MERMA ANCESTRAL
Documento sin título

Colaboración del Dr. Hernán Gonzalez Baute, Pediatra Valledupar

No recuerdo alguna época de luz en la historia indígena de Valledupar, por lo menos en mi corta, pero ya avanzada existencia. No les he visto por lo menos algún momento en el cual se vislumbrara un crecimiento, un avance en su organización, en su productividad; a pesar de que ha habido figuración de algunos de sus cuadros a nivel nacional en el Parlamento y actualmente en la Personería de Bogotá y en la Consejería de paz en Valledupar, por citar algunos.

El gobierno ocasionalmente les brinda medidas de protección a nivel territorial y de salud, diría yo que para compensar esa expoliación a la que fueron sometidos desde la llegada del blanco. Sin embargo no creo que pueda afirmar que el pueblo indígena, por lo menos en el Cesar, se hubiera organizado para enfrentar sus flagelos más comunes. Un ejemplo doloroso, pero palpable, es la desnutrición de sus niños y niñas. No voy a citar estadísticas, pero hay una alta prevalencia, sin tendencia a la baja; todo lo contrario, parece aumentar a través del tiempo.

Esta desnutrición acarrea más problemas para la población infantil. Se hace más vulnerable a todas las enfermedades, especialmente las oportunistas como la Tuberculosis. Son presa fácil de otras infecciones, que si en la población bien nutrida produce trastornos serios en su salud y conduce a la desnutrición misma, en esta población indígena, ya desnutrida, conduce a enfermedades muy difíciles de manejar como la septicemia y el compromiso de múltiples órganos al mismo tiempo. Un niño así afectado, requiere medidas especiales de cuidado, tales como antibióticos de gran efectividad, que por lo regular son muy caros; o tratamientos muy especializados, como los que se hacen en las Unidades de Cuidado Intensivo.

En el pasado reciente, un indígena ni siquiera tenía derecho a estos cuidados médicos avanzados. Pero ahora, con la reforma de la salud del 93, ya tienen estos derechos. Sin embargo, la desnutrición campea en la Sierra Nevada, y por ende, la Tuberculosis y todas las enfermedades infecciosas.

Ese niño indígena desnutrido que logra sobrevivir con todos los cuidados modernos de la medicina, solo tiene un cambio con toda la cuantiosa inversión que se le hace: que puede sobrevivir. Pero a la salida de los hospitales se encuentran otra vez con la realidad. Vuelven al mismo entorno, al mismo ambiente que genero su desnutrición.

No hay que hacer tantos estudios, ni hay que tener un alto poder de discernimiento, para darse cuenta de que el problema de la desnutrición se genera en el ambiente donde vive el niño indígena. Se genera en esa parcela donde el indígena trabaja; en ese bohío donde vive la familia; en esa finca que no produce los alimentos necesarios para su sustento; y en la ausencia de leche y huevo que no se produce. Muy pocos tienen vacas o gallinas ponedoras. Si bien muchas madres lactan, muchas de ellas son desnutridas y la lactancia materna es muy corta e insuficiente.

Y no hay que tener tantos estudios para saber esto. Pero el indígena si debe tener una instrucción mínima sobre la alimentación del niño y de ellos mismos. Y tener instrucción mínima sobre la producción de la tierra y el aprovechamiento para su buena nutrición. Debe tener una educación agrícola para mejorar la labranza. Debe tener una educación indígena que rescate sus valores y eleve al sitio que merece su sociedad, para que vuelva a ser un ejemplo de sociedad organizada como lo fue en el pasado, cuando sus niños no morían de desnutrición.

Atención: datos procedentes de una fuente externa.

(** ** Password reset *)

(** What a consumed token was. *)
Lemma wpd_consume raw p Q E d :
  (∀ t u used, token_of raw p (t_customers d) = Some t → tk_used_at t = None →
     cu_users (t_customers d) !! tk_user_id t = Some u → gone u = false →
     Q t (d <| t_customers ::= λ c, c <| cu_tokens ::=
            insert (token_digest raw) (t <| tk_used_at := Some used |>) |> |>)) →
  (∀ e, E e d) → wpd (consume raw p) Q E d.
Proof.
  intros HQ HE. unfold consume. crun; try apply HE. 
  assert (a0 = a) as -> by congruence.
  destruct (cu_users (t_customers d) !! tk_user_id a) as [u|] eqn:Hu; [|done].
  apply (HQ a u t0); [done| |done..]. by destruct (tk_used_at a).
Qed.
(** A used token is refused. *)
Lemma consume_used raw p d t : token_of raw p (t_customers d) = Some t → is_Some (tk_used_at t) →
  refuses (consume raw p) d (Exn AccountError TOKEN_INVALID).
Proof.
  intros Ht Hu. apply wpd_refuses. unfold consume. do 2 cstep. rewrite Ht. crun. simplify_eq.
  destruct Hu as [x Hx]. by rewrite Hx in *.
Qed.
Lemma open_session_stale s id user d current : cu_users (t_customers d) !! id = Some current →
  stale user current = true → refuses (open_session s id user) d (Exn AccountError "LOGIN_INVALID").
Proof.
  intros Hc Hs. apply wpd_refuses. unfold open_session. apply wpd_transaction. do 2 cstep.
  rewrite Hc. unfold one, expect. do 2 cstep. rewrite Hs. by crun.
Qed.
Lemma rotate_session_stale s raw id user d current : cu_users (t_customers d) !! id = Some current →
  stale user current = true →
  refuses (rotate_session s raw id user) d (Exn AccountError "SESSION_EXPIRED").
Proof.
  intros Hc Hs. apply wpd_refuses. unfold rotate_session. apply wpd_transaction. do 2 cstep.
  rewrite Hc. unfold one, expect. do 2 cstep. rewrite Hs. by crun.
Qed.
(** A user none of whose sessions is open. *)
Definition shut_out (id : string) (d : DB) : Prop :=
  (∀ h r, cu_sessions (t_customers d) !! h = Some r → as_user_id r = id → is_Some (as_revoked_at r)) ∧
  ∀ token k r w, authenticated_user token (mkWorld d k) = (inr r, w) → r.1 ≠ id.
Lemma sessions_shut_out id d :
  (∀ h r, cu_sessions (t_customers d) !! h = Some r → as_user_id r = id → is_Some (as_revoked_at r)) →
  shut_out id d.
Proof.
  intros Hr. split; [done|]. intros token k r w Hrun.
  assert (wpd (authenticated_user token) (λ r _, r.1 ≠ id) (λ _ _, True) d) as Hwp.
  { unfold authenticated_user. crun.
    match goal with Hs : (_ ← token; _) = Some _ |- _ => apply bind_Some in Hs as (x & _ & Hs) end.
    unfold session_user in *. intros Hid.
    match goal with Hs : (_ ← _; _) = Some _ |- _ => apply bind_Some in Hs as (y & Hy & Hs);
      apply bind_Some in Hs as (z & _ & Hs) end.
    case_match eqn:Hc; simplify_eq/=. apply andb_true_iff in Hc as [[Hn _]%andb_true_iff _].
    destruct (Hr _ _ Hy) as [t0 Ht0]; [done|]. by rewrite Ht0 in Hn. }
  exact (wpd_run _ _ _ _ _ _ _ Hwp Hrun).
Qed.

Lemma wpd_reset_password s raw password d :
  wpd (reset_password s raw password) (λ _ d', ∃ t u h now used,
    token_of raw reset (t_customers d) = Some t ∧ tk_used_at t = None ∧
    cu_users (t_customers d) !! tk_user_id t = Some u ∧ gone u = false ∧
    cu_users (t_customers d') =
      alter (λ u, u <| us_password_hash := h |>) (tk_user_id t) (cu_users (t_customers d)) ∧
    cu_sessions (t_customers d') = revoke_open (tk_user_id t) now <$> cu_sessions (t_customers d) ∧
    cu_tokens (t_customers d') =
      <[token_digest raw := t <| tk_used_at := Some used |>]> (cu_tokens (t_customers d)))
    (λ _ _, True) d.
Proof.
  unfold reset_password. cstep. apply (wpd_kept (sees identity)); [apply _| |done]. intros [] d1 Hd1.
  cstep. apply wpd_reads; [apply _| |done]. intros h. apply wpd_transaction. cstep.
  apply wpd_consume; [|done]. intros t u used Ht Hn Hu Hg. unfold update_user. crun.
  apply (wpd_kept (sees identity)); [apply _| |done]. intros [] d2 Hd2.
  unfold sees, identity in Hd1, Hd2. simpl in Hd2. injection Hd1 as Eu _ _ Es Et _ _ _.
  injection Hd2 as Fu _ _ Fs Ft _ _ _. unfold token_of in *. rewrite Eu, ?Et in *. rewrite Fu, Fs, Ft, Es.
  eauto 15.
Qed.

(** C22. A password reset takes the account back: it returns only for an unused
    reset token of an account that is not leaving, stores the new password,
    revokes every session of the account so that no session token authenticates
    it, spends the token, and any sign-in or session rotation that had read the
    account before is refused, unless the stored hash is the same. *)
Theorem reset_password_recovers s raw password d k w :
  reset_password s raw password (mkWorld d k) = (inr (), w) →
  ∃ t u h, token_of raw reset (t_customers d) = Some t ∧ tk_used_at t = None ∧
    cu_users (t_customers d) !! tk_user_id t = Some u ∧ gone u = false ∧
    cu_users (t_customers (w_db w)) =
      <[tk_user_id t := u <| us_password_hash := h |>]> (cu_users (t_customers d)) ∧
    shut_out (tk_user_id t) (w_db w) ∧
    refuses (consume raw reset) (w_db w) (Exn AccountError TOKEN_INVALID) ∧
    (us_password_hash u ≠ h →
       (∀ s', refuses (open_session s' (tk_user_id t) u) (w_db w) (Exn AccountError "LOGIN_INVALID")) ∧
       ∀ s' raw', refuses (rotate_session s' raw' (tk_user_id t) u) (w_db w)
                    (Exn AccountError "SESSION_EXPIRED")).
Proof.
  intros Hrun. apply (wpd_run _ _ _ _ _ _ _ (wpd_reset_password s raw password d)) in Hrun
    as (t & u & h & now & used & Ht & Hn & Hu & Hg & Eu & Es & Et).
  exists t, u, h.
  assert (cu_users (t_customers (w_db w)) !! tk_user_id t = Some (u <| us_password_hash := h |>)) as Hu'
    by (by rewrite Eu, lookup_alter_eq, Hu).
  split_and!; try done.
  - rewrite Eu. by apply alter_row.
  - apply sessions_shut_out. intros hh r. rewrite Es, lookup_fmap. intros (r0 & Hr0 & ->)%fmap_Some.
    unfold revoke_open. intros Hid. destruct (is_set (as_revoked_at r0)) eqn:Hset.
    + rewrite andb_false_r in *. by destruct (as_revoked_at r0).
    + rewrite andb_true_r in *. case_match; simpl in *; [by eexists|]. by bool_norm.
  - unfold token_of in Ht. apply bind_Some in Ht as (t' & _ & Hp). case_bool_decide; simplify_eq.
    eapply consume_used; [unfold token_of; rewrite Et, lookup_insert_eq; simpl; by rewrite bool_decide_eq_true_2|].
    by eexists.
  - intros Hne. assert (stale u (u <| us_password_hash := h |>) = true) as Hst.
    { unfold stale. simpl. by rewrite bool_decide_eq_false_2. }
    split; intros; [by eapply open_session_stale|by eapply rotate_session_stale].
Qed.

Una sociedad indígena organizada puede defender sus derechos sobre la tierra; y puede organizar la manera de explotación de la misma.

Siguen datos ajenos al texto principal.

(* ===== verification/Walkthrough.v ===== *)
(** * A complete run of the store

    One research job from submission to an issued and then invalidated signal,
    on concrete inputs, with every operation evaluated. Its intermediate
    databases are the inputs of the witnesses of the store's theorems. *)

From S2P Require Import Prelude Effects PyNum PyText Contracts Demo Eligibility Governance.
From S2P Require Import Market Signals CrossExam Universe Schema Store Complete StoreLogic.
From S2P Require Import StoreInv StoreOps Frames Metering Budgets Circuit Alerts Beside Lifecycle Service Access.
#[local] Open Scope Z_scope.

(** ** Concrete parameters *)
#[local] Existing Instances constant_hash any_shape live_policy_hash live_talib live_signal_hash
  live_universe_hash.
#[local] Instance live_cross_hash : CrossHash := λ _, zero_sha.
(** A clock that advances a second per reading; identifiers are numbered. *)
#[local] Instance walk_env : Env :=
  {| now_at := λ k, live_now + seconds (Z.of_nat k);
     monotonic_at := λ k, float_of_Z (Z.of_nat k);
     uuid_at := λ k, if bool_decide (k = 1%nat) then "job-1" else "id-" +:+ int_text (Z.of_nat k);
     rand_at := λ _, 0;
     row_locked := λ _ _, false |}.
#[local] Instance walk_digests : Digests :=
  {| digest_request := λ ticker _ _, "request:" +:+ ticker;
     digest_report := λ _, zero_sha;
     digest_packet := λ _, zero_sha;
     digest_alert := λ job event key _, job +:+ "/" +:+ event +:+ "/" +:+ key |}.

(** Identities keep the invocation; the sequence is two characters before it. *)
#[local] Instance walk_calls : CallHash :=
  {| call_identity := λ invocation n,
       String (Ascii.ascii_of_nat (Z.to_nat (n / 256)))
         (String (Ascii.ascii_of_nat (Z.to_nat (n mod 256))) invocation);
     call_fingerprint := λ v, cv_invocation_id v +:+ "#" +:+ int_text (cv_sequence v);
     reservation_invocation := λ r, "reservation:" +:+ r;
     aggregate_invocation := λ r, "aggregate:" +:+ r |}.
#[local] Instance walk_plans : Plans := λ _, mret 1000000.

Definition trace (ops : list Op) (w : World) : World := foldl (λ w op, (run_op op w).2) w ops.
Lemma trace_steps ops w : Forall op_ok ops → rtc db_step (w_db w) (w_db (trace ops w)).
Proof.
  revert w. induction ops as [|op ops IH]; intros [d k] Hok; [done|].
  apply Forall_cons in Hok as [Hop Hok]. simpl.
  destruct (run_op op (mkWorld d k)) as [r w1] eqn:Hrun. simpl.
  eapply rtc_l; [|by apply IH]. by eapply db_step_run.
Qed.

Definition start : World := mkWorld empty_db 0.
Definition desk : Handle := mkHandle None (Some "w1").
Definition options : EnqueueOptions := mkEnqueue 10 5 (Some "key-1") 3 None standard.
Definition submit : list Op := [Create desk "ACME.L" default_mandate options].
Definition claim : list Op := [Take desk "worker-1" 600 3600 standard None].
Definition worker : Handle := for_claim desk (mkWorkerClaim "job-1" "id-10" "worker-1").
Definition do_ (w : WorkerOp) : Op := Work worker "job-1" w.

Definition first_pass : list Op :=
  map do_ [Stage "DISCOVERY" []; Stage "SNAPSHOT_BUILD" []; Freeze live_snapshot;
           Stage "FIRST_PASS_RESEARCH" []] ++
  map (λ r, do_ (Seal (firm_name (fr_firm r)) r)) live_reports.
Definition independence : EvidenceIndependenceReport :=
  get_or (mkIndependence 0 0 [] (float_of_Z 0) (float_of_Z 0) (float_of_Z 0) (float_of_Z 0) LOW [])
    (evidence_independence live_snapshot live_reports).
Definition design : SignalDesign := get_or no_design (live_design (Some zero_sha)).
Definition packet : DecisionPacket :=
  mkPacket "job-1" default_mandate "snapshot-1" zero_sha (mkCandidate "ACME.L" []) live_instrument
    live_reports (live_lean (Some zero_sha)) live_audit live_red_team independence
    RESEARCH_CANDIDATE ["REQUIRED_EVIDENCE_GATES_PASSED"] (map live_bar (seq 0 60))
    (live_now + 1) (sd_signal design) 0 live true None None None None None zero_sha.
Definition validation : list Op :=
  map do_ [Lock; Stage "LEAN_VALIDATION" []; Artifact "lean" (ArtLean (live_lean (Some zero_sha)));
           Stage "CREWAI_AUDIT" []; Cio live_audit live_red_team None; Stage "CONSENSUS" [];
           Artifact "independence" (ArtIndependence independence);
           Artifact "signal_design" (ArtDesign design)].
Definition publication : list Op := [do_ (Publish (PacketDoc packet) "COMPLETE")].
(** A negative announcement, used as invalidating evidence. *)
Definition bad_news : EvidenceRecord :=
  mkEvidence "warning" "snapshot-1" "Exchange" "exchange" "rns" "rns:1" live_now (Some live_now)
    live_now (live_now + hours 1) true false false
    (Document (mkDocument announcement "Profit warning" "Profit warning." "https://example.org/1"))
    zero_sha.

(** ** The databases of the run *)
Definition queued_w : World := trace submit start.
Definition running_w : World := trace claim queued_w.
Definition sealed_w : World := trace first_pass running_w.
Definition ready_w : World := trace validation sealed_w.
Definition published_w : World := trace publication ready_w.
Definition withdraw : M World () := invalidate_signal desk "job-1" "EVENT" bad_news.

Lemma submit_ok : Forall op_ok submit.
Proof. constructor; [|constructor]. intros callback id Hnone. discriminate Hnone. Qed.
Lemma worker_ok ws : Forall op_ok (map do_ ws).
Proof. apply Forall_map, Forall_true. done. Qed.
Lemma queued_reachable : reachable (w_db queued_w).
Proof. exact (trace_steps submit start submit_ok). Qed.
Lemma claim_steps : rtc db_step (w_db queued_w) (w_db running_w).
Proof. exact (trace_steps claim queued_w ltac:(by repeat constructor)). Qed.
Lemma first_pass_steps : rtc db_step (w_db running_w) (w_db sealed_w).
Proof. exact (trace_steps first_pass running_w ltac:(by repeat constructor)). Qed.
Lemma ready_steps : rtc db_step (w_db sealed_w) (w_db ready_w).
Proof. exact (trace_steps validation sealed_w (worker_ok _)). Qed.
Lemma published_steps : rtc db_step (w_db ready_w) (w_db published_w).
Proof. exact (trace_steps publication ready_w ltac:(by repeat constructor)). Qed.
Lemma sealed_reachable : reachable (w_db sealed_w).
Proof.
  unfold reachable. etrans; [exact queued_reachable|]. etrans; [exact claim_steps|exact first_pass_steps].
Qed.
Lemma ready_reachable : reachable (w_db ready_w).
Proof. unfold reachable. etrans; [exact sealed_reachable|exact ready_steps]. Qed.
Lemma published_reachable : reachable (w_db published_w).
Proof. unfold reachable. etrans; [exact ready_reachable|exact published_steps]. Qed.

(** A run is its result and its final world. *)
Lemma run_result {A} (m : M World A) w a : (m w).1 = inr a → m w = (inr a, (m w).2).
Proof. destruct (m w). simpl. by intros ->. Qed.
Lemma run_raises {A} (m : M World A) w e : (m w).1 = inl e → m w = (inl e, (m w).2).
Proof. destruct (m w). simpl. by intros ->. Qed.
Definition the_job (w : World) : Job :=
  default (new_job "" standard "" "" None "" 0 0) (t_jobs (w_db w) !! "job-1").

Lemma queued_facts :
  j_research_kind (the_job queued_w) = standard ∧ j_max_attempts (the_job queued_w) = 3 ∧
  phase_of (the_job queued_w) = Waiting None 0.
Proof. split_and!; vm_compute; reflexivity. Qed.
Lemma published_job : t_jobs (w_db published_w) !! "job-1" = Some (the_job published_w).
Proof. vm_compute. reflexivity. Qed.
Lemma published_phase : phase_of (the_job published_w) = Done COMPLETE.
Proof. vm_compute. reflexivity. Qed.



Lemma records_append_only_witness :
  t_reports (w_db sealed_w) ⊆ t_reports (w_db published_w) ∧
  is_Some (t_reports (w_db sealed_w) !! ("job-1", qlib)).
Proof.
  split; [|eexists; vm_compute; reflexivity].
  assert (rtc db_step (w_db sealed_w) (w_db published_w)) as Hs
    by (etrans; [exact ready_steps|exact published_steps]).
  destruct (records_append_only (w_db sealed_w) (w_db published_w) sealed_reachable Hs)
    as (_ & _ & _ & Hr & _). exact Hr.
Defined.

(** The second worker of the same job is fenced off. *)
Definition intruder : Handle := for_claim desk (mkWorkerClaim "job-1" "id-10" "worker-2").
Lemma worker_operations_fenced_witness :
  w_db (run_worker intruder "job-1" Lock sealed_w).2 = w_db sealed_w.
Proof.
  exact (worker_operations_fenced intruder "job-1" Lock sealed_w
    (inl (Exn LeaseLost "Worker lease is no longer valid"))
    (run_worker intruder "job-1" Lock sealed_w).2
    (run_raises (run_worker intruder "job-1" Lock) sealed_w _ ltac:(vm_compute; reflexivity))).
Defined.

Definition sealed_reports : list (Firm * FirmReport) :=
  map (λ fr, (fr.1, re_payload fr.2)) (report_rows (w_db published_w) "job-1").
(** The same world with its fields apart. *)
Definition again (w : World) : World := mkWorld (w_db w) (w_tick w).
Lemma reports_run : (get_reports desk "job-1" (again published_w)).1 = inr sealed_reports.
Proof. vm_compute. reflexivity. Qed.
Lemma first_pass_barrier_witness :
  disclosed (w_db (get_reports desk "job-1" (again published_w)).2) "job-1" sealed_reports ∧
  length sealed_reports = 3%nat.
Proof.
  split; [|vm_compute; reflexivity].
  exact (first_pass_barrier desk "job-1" (w_db published_w) (w_tick published_w) sealed_reports
    (get_reports desk "job-1" (again published_w)).2 published_reachable
    (run_result (get_reports desk "job-1") (again published_w) sealed_reports reports_run)).
Defined.

(** *** Claims and lost workers *)
Definition claim_run : M World (option Claim) :=
  claim_job desk "worker-1" 600 3600 standard None.
Definition the_claim : Claim := mkWorkerClaim "job-1" "id-10" "worker-1".
Lemma claim_run_result : (claim_run (again queued_w)).1 = inr (Some the_claim).
Proof. vm_compute. reflexivity. Qed.

Lemma running_reachable : reachable (w_db running_w).
Proof. unfold reachable. etrans; [exact queued_reachable|exact claim_steps]. Qed.
Lemma running_job : t_jobs (w_db running_w) !! "job-1" = Some (the_job running_w).
Proof. vm_compute. reflexivity. Qed.

(** *** Admission and publication *)
Definition create_run : M World JobView := create_job desk "ACME.L" default_mandate options.
Definition no_view : JobView := mkView "" (new_job "" standard "" "" None "" 0 0) None JNull None.
Definition new_view : JobView := get_or no_view (create_run start).1.
Lemma create_run_result : (create_run start).1 = inr new_view.
Proof. vm_compute. reflexivity. Qed.
Lemma options_admit : admits_usage options.
Proof. intros callback id Hnone. discriminate Hnone. Qed.
Lemma create_job_admission_witness :
  ∃ checked mid stamp, admitted desk "ACME.L" checked options empty_db
    (w_db (create_run start).2) (v_id new_view) mid stamp.
Proof.
  destruct (create_job_admission desk "ACME.L" default_mandate options empty_db 0 (inr new_view)
    (create_run start).2 (rtc_refl _ _) options_admit
    (run_result create_run start new_view create_run_result))
    as (checked & _ & [[_ (key & j & _ & Hnone & _)]|(mid & stamp & Hadm & _)]).
  - exfalso. exact (lookup_empty_Some _ _ Hnone).
  - exists checked, mid, stamp. exact Hadm.
Defined.

Definition publish_run : M World () := complete_job worker "job-1" (PacketDoc packet) "COMPLETE".
Lemma publish_run_result : (publish_run (again ready_w)).1 = inr ().
Proof. vm_compute. reflexivity. Qed.


Lemma withdraw_result : (withdraw (again published_w)).1 = inr ().
Proof. vm_compute. reflexivity. Qed.
Definition withdrawn_w : World := (withdraw (again published_w)).2.
Lemma withdrawn_clock ev i :
  ev ∈ t_audit (w_db withdrawn_w) → (w_tick withdrawn_w ≤ i)%nat → ae_created_at ev ≤ now_at i.
Proof.
  intros Hin Hi.
  assert (forallb (λ e, ae_created_at e <=? live_now + seconds (Z.of_nat (w_tick withdrawn_w)))
            (t_audit (w_db withdrawn_w)) = true) as Hall by (vm_compute; reflexivity).
  rewrite forallb_forall in Hall. apply list_elem_of_In in Hin. specialize (Hall _ Hin).
  apply Z.leb_le in Hall. simpl. unfold seconds in *. lia.
Qed.
Definition withdrawn_view : JobView :=
  default no_view (get_or None (get_job desk "job-1" (again withdrawn_w)).1).
Lemma withdrawn_read : (get_job desk "job-1" (again withdrawn_w)).1 = inr (Some withdrawn_view).
Proof. vm_compute. reflexivity. Qed.
Lemma invalidation_expires_signal_witness : v_final_state withdrawn_view = JStr "EXPIRED".
Proof.
  exact (proj1 (invalidation_expires_signal desk "job-1" "EVENT" bad_news (w_db published_w)
    (w_tick published_w) withdrawn_w (w_db withdrawn_w) (w_tick withdrawn_w) desk withdrawn_view
    (get_job desk "job-1" (again withdrawn_w)).2 published_reachable
    (run_result withdraw (again published_w) () withdraw_result) (rtc_refl _ _) withdrawn_clock
    (run_result (get_job desk "job-1") (again withdrawn_w) (Some withdrawn_view) withdrawn_read))).
Defined.

Lemma rate_limit_window_witness :
  ∃ ds w, consume_many 5 desk "api" 2 60 start = (inr ds, w) ∧
    map rd_allowed ds = [true; true; false; false; false].
Proof.
  apply (rate_limit_window 5 desk "api" 2 60 empty_db 0); [reflexivity|].
  intros i Hi. simpl. unfold seconds. lia.
Defined.

Definition login_ops : list Op := [Login desk "token" "v1" (live_now + hours 8)].
Definition login_w : World := trace login_ops start.
Lemma login_reachable : reachable (w_db login_w).
Proof. exact (trace_steps login_ops start ltac:(by repeat constructor)). Qed.
Definition the_session : SessionRow :=
  default (mkSession "" "" 0 0 None) (t_sessions (w_db login_w) !! "token").
Lemma login_valid : (session_valid desk "token" "v1" (again login_w)).1 = inr true.
Proof. vm_compute. reflexivity. Qed.
Lemma logout_result : (revoke_session desk "token" "v1" (again login_w)).1 = inr ().
Proof. vm_compute. reflexivity. Qed.
Lemma login_session : t_sessions (w_db login_w) !! "token" = Some the_session.
Proof. vm_compute. reflexivity. Qed.
Lemma accepted_session_bounded_witness :
  ∃ s, t_sessions (w_db login_w) !! "token" = Some s ∧
       now_at (w_tick login_w) < se_created_at s + hours 8 + seconds 5.
Proof.
  destruct (accepted_session_bounded desk "token" "v1" (w_db login_w) (w_tick login_w)
    (session_valid desk "token" "v1" (again login_w)).2 login_reachable
    (run_result (session_valid desk "token" "v1") (again login_w) true login_valid)) as (s & Hs & _ & _ & _ & _ & Hb).
  exists s. split; [exact Hs|exact Hb].
Defined.
Lemma revoked_session_refused_witness :
  session_valid desk "token" "v1"
    (mkWorld (w_db (revoke_session desk "token" "v1" (again login_w)).2) 9) =
  (inr false, mkWorld (w_db (revoke_session desk "token" "v1" (again login_w)).2) 10).
Proof.
  exact (revoked_session_refused desk "token" "v1" (w_db login_w) (w_tick login_w)
    (revoke_session desk "token" "v1" (again login_w)).2 the_session
    (w_db (revoke_session desk "token" "v1" (again login_w)).2) desk "v1" 9 login_reachable
    login_session ltac:(vm_compute; reflexivity)
    (run_result (revoke_session desk "token" "v1") (again login_w) () logout_result) (rtc_refl _ _)).
Defined.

Pero, ………Se trata solo de organizar la atención de la salud?.........Se trata solo de organizar la cura de sus enfermedades?..........Donde está la organización preventiva de la comunidad indígena?............De quien es la responsabilidad de estos menesteres?.
Es responsabilidad del Indio mismo?; de sus cabildos?; de sus EPS, ARS e IPS?, del Alcalde Municipal?, Del secretario de Salud Municipal?; del Gobernador del departamento?; Del Secretario de Salud departamental?; de los Médicos y Enfermeras?.

Yo, como Pediatra del Nivel II y III, estoy muy preocupado, al ver que en mis 27 años de ejercicio, solo he conseguido salvar a muchos niños indígenas de la muerte inmediata, pero no de la muerte mediata y tardía; y mucho menos he conseguido por lo menos disminuir la velocidad de extinción de quienes nos antecedieron en nuestra querida tierra.

Hace poco hubo una reunión interinstitucional en Valledupar para tratar estos asuntos. Quiero creer, que esto fue el inicio de algo, y no la terminación de nada.